(** ** Allocation *)

Lemma wp_allocate e c k data ld p cc ds n Φ : is_ptr p ld -> 0 <= ds -> 0 <= n ->
  stream c k -∗ bytes data ld -∗ owned p cc -∗
  ((stream c k -∗ bytes data ld -∗ owned p cc -∗ Φ None) ∧
   (∀ q ld', <affine> ⌜is_ptr q ld' /\ zlen ld' = 8 /\ 0 < q /\ q + n * ds <= 2 ^ 64 /\ 0 < n * ds < 2 ^ 32⌝ -∗
      stream c k -∗ bytes data ld' -∗ owned q (moved_bytes (e_heap_fill e) cc (n * ds)) -∗ Φ (Some tt))) -∗
  wp (allocate_field e data ds n) Φ.
Proof.
  iIntros (Hp Hds Hn) "S B O HΦ". unfold allocate_field. wbind.
  iApply (wp_load_ptr with "B"); [done|]. iIntros "B". wnext. cbv zeta.
  assert (Herr : forall msg, stream c k -∗ bytes data ld -∗ owned p cc -∗
    (stream c k -∗ bytes data ld -∗ owned p cc -∗ Φ None) -∗ wp (DRETURN_ERROR msg) Φ).
  { iIntros (msg) "S B O HΦ". iApply (wp_error with "S"). iIntros "S". iApply ("HΦ" with "S B O"). }
  destruct ((ds =? 0) || (n =? 0)) eqn:E0; [iDestruct "HΦ" as "[HΦ _]"; by iApply (Herr with "S B O")|].
  destruct (_ && _) eqn:E1; [iDestruct "HΦ" as "[HΦ _]"; by iApply (Herr with "S B O")|].
  apply orb_false_iff in E0 as [E2%Z.eqb_neq E3%Z.eqb_neq].
  assert (Hpos : 0 < n * ds) by nia.
  assert (Hmul : n * ds < 2 ^ 64).
  { apply andb_false_iff in E1 as [[H1%Z.leb_gt H2%Z.leb_gt]%orb_false_iff|H%Z.ltb_ge].
    - change (2 ^ 32) with 4294967296 in *. change (2 ^ 64) with 18446744073709551616. nia.
    - pose proof (Z.mul_div_le (2 ^ 64 - 1) n ltac:(lia)). nia. }
  rw wrap_small; [|lia].
  iApply (wp_ext (let! q := realloc_m (e_heap_fill e) p (n * ds) in
    if q =? NULL then DRETURN_ERROR "realloc failed" else store_ptr data q)).
  { intros s. unfold realloc_m, bind, getm, of_opt, putm, ret. by destruct (c_realloc _ _ _ _) as [[q m]|]. }
  wbind. iApply (wp_realloc with "O"); [done|]. iSplit.
  - iIntros "O". wnext. cbn [Z.eqb NULL]. iDestruct "HΦ" as "[HΦ _]". by iApply (Herr with "S B O").
  - iIntros (q) "%Hq O". wnext. destruct Hq as (Hq1 & Hq2 & Hq3). rw (proj2 (Z.eqb_neq q NULL)); [|unfold NULL; lia].
    destruct (is_ptr_value _ _ Hp) as [Hl _]. iApply (wp_store_ptr with "B"); [unfold zlen; lia|lia|].
    iIntros (ld') "[%Hl' %Hp'] B". iDestruct "HΦ" as "[_ HΦ]".
    iApply ("HΦ" $! q ld' with "[%] S B O"). done.
Qed.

TASK BRIEF: What is needed is a faithful transcription of every entry.

ANSWER TO THIS EXERCISE:
(** ** Allocation *)

Lemma wp_allocate e c k data ld p cc ds n Φ : is_ptr p ld -> 0 <= ds -> 0 <= n ->
  stream c k -∗ bytes data ld -∗ owned p cc -∗
  ((stream c k -∗ bytes data ld -∗ owned p cc -∗ Φ None) ∧
   (∀ q ld', <affine> ⌜is_ptr q ld' /\ zlen ld' = 8 /\ 0 < q /\ q + n * ds <= 2 ^ 64 /\ 0 < n * ds < 2 ^ 32⌝ -∗
      stream c k -∗ bytes data ld' -∗ owned q (moved_bytes (e_heap_fill e) cc (n * ds)) -∗ Φ (Some tt))) -∗
  wp (allocate_field e data ds n) Φ.
Proof.
  iIntros (Hp Hds Hn) "S B O HΦ". unfold allocate_field. wbind.
  iApply (wp_load_ptr with "B"); [done|]. iIntros "B". wnext. cbv zeta.
  assert (Herr : forall msg, stream c k -∗ bytes data ld -∗ owned p cc -∗
    (stream c k -∗ bytes data ld -∗ owned p cc -∗ Φ None) -∗ wp (DRETURN_ERROR msg) Φ).
  { iIntros (msg) "S B O HΦ". iApply (wp_error with "S"). iIntros "S". iApply ("HΦ" with "S B O"). }
  destruct ((ds =? 0) || (n =? 0)) eqn:E0; [iDestruct "HΦ" as "[HΦ _]"; by iApply (Herr with "S B O")|].
  destruct (_ && _) eqn:E1; [iDestruct "HΦ" as "[HΦ _]"; by iApply (Herr with "S B O")|].
  apply orb_false_iff in E0 as [E2%Z.eqb_neq E3%Z.eqb_neq].
  assert (Hpos : 0 < n * ds) by nia.
  assert (Hmul : n * ds < 2 ^ 64).
  { apply andb_false_iff in E1 as [[H1%Z.leb_gt H2%Z.leb_gt]%orb_false_iff|H%Z.ltb_ge].
    - change (2 ^ 32) with 4294967296 in *. change (2 ^ 64) with 18446744073709551616. nia.
    - pose proof (Z.mul_div_le (2 ^ 64 - 1) n ltac:(lia)). nia. }
  rw wrap_small; [|lia].
  iApply (wp_ext (let! q := realloc_m (e_heap_fill e) p (n * ds) in
    if q =? NULL then DRETURN_ERROR "realloc failed" else store_ptr data q)).
  { intros s. unfold realloc_m, bind, getm, of_opt, putm, ret. by destruct (c_realloc _ _ _ _) as [[q m]|]. }
  wbind. iApply (wp_realloc with "O"); [done|]. iSplit.
  - iIntros "O". wnext. cbn [Z.eqb NULL]. iDestruct "HΦ" as "[HΦ _]". by iApply (Herr with "S B O").
  - iIntros (q) "%Hq O". wnext. destruct Hq as (Hq1 & Hq2 & Hq3). rw (proj2 (Z.eqb_neq q NULL)); [|unfold NULL; lia].
    destruct (is_ptr_value _ _ Hp) as [Hl _]. iApply (wp_store_ptr with "B"); [unfold zlen; lia|lia|].
    iIntros (ld') "[%Hl' %Hp'] B". iDestruct "HΦ" as "[_ HΦ]".
    iApply ("HΦ" $! q ld' with "[%] S B O"). done.
Qed.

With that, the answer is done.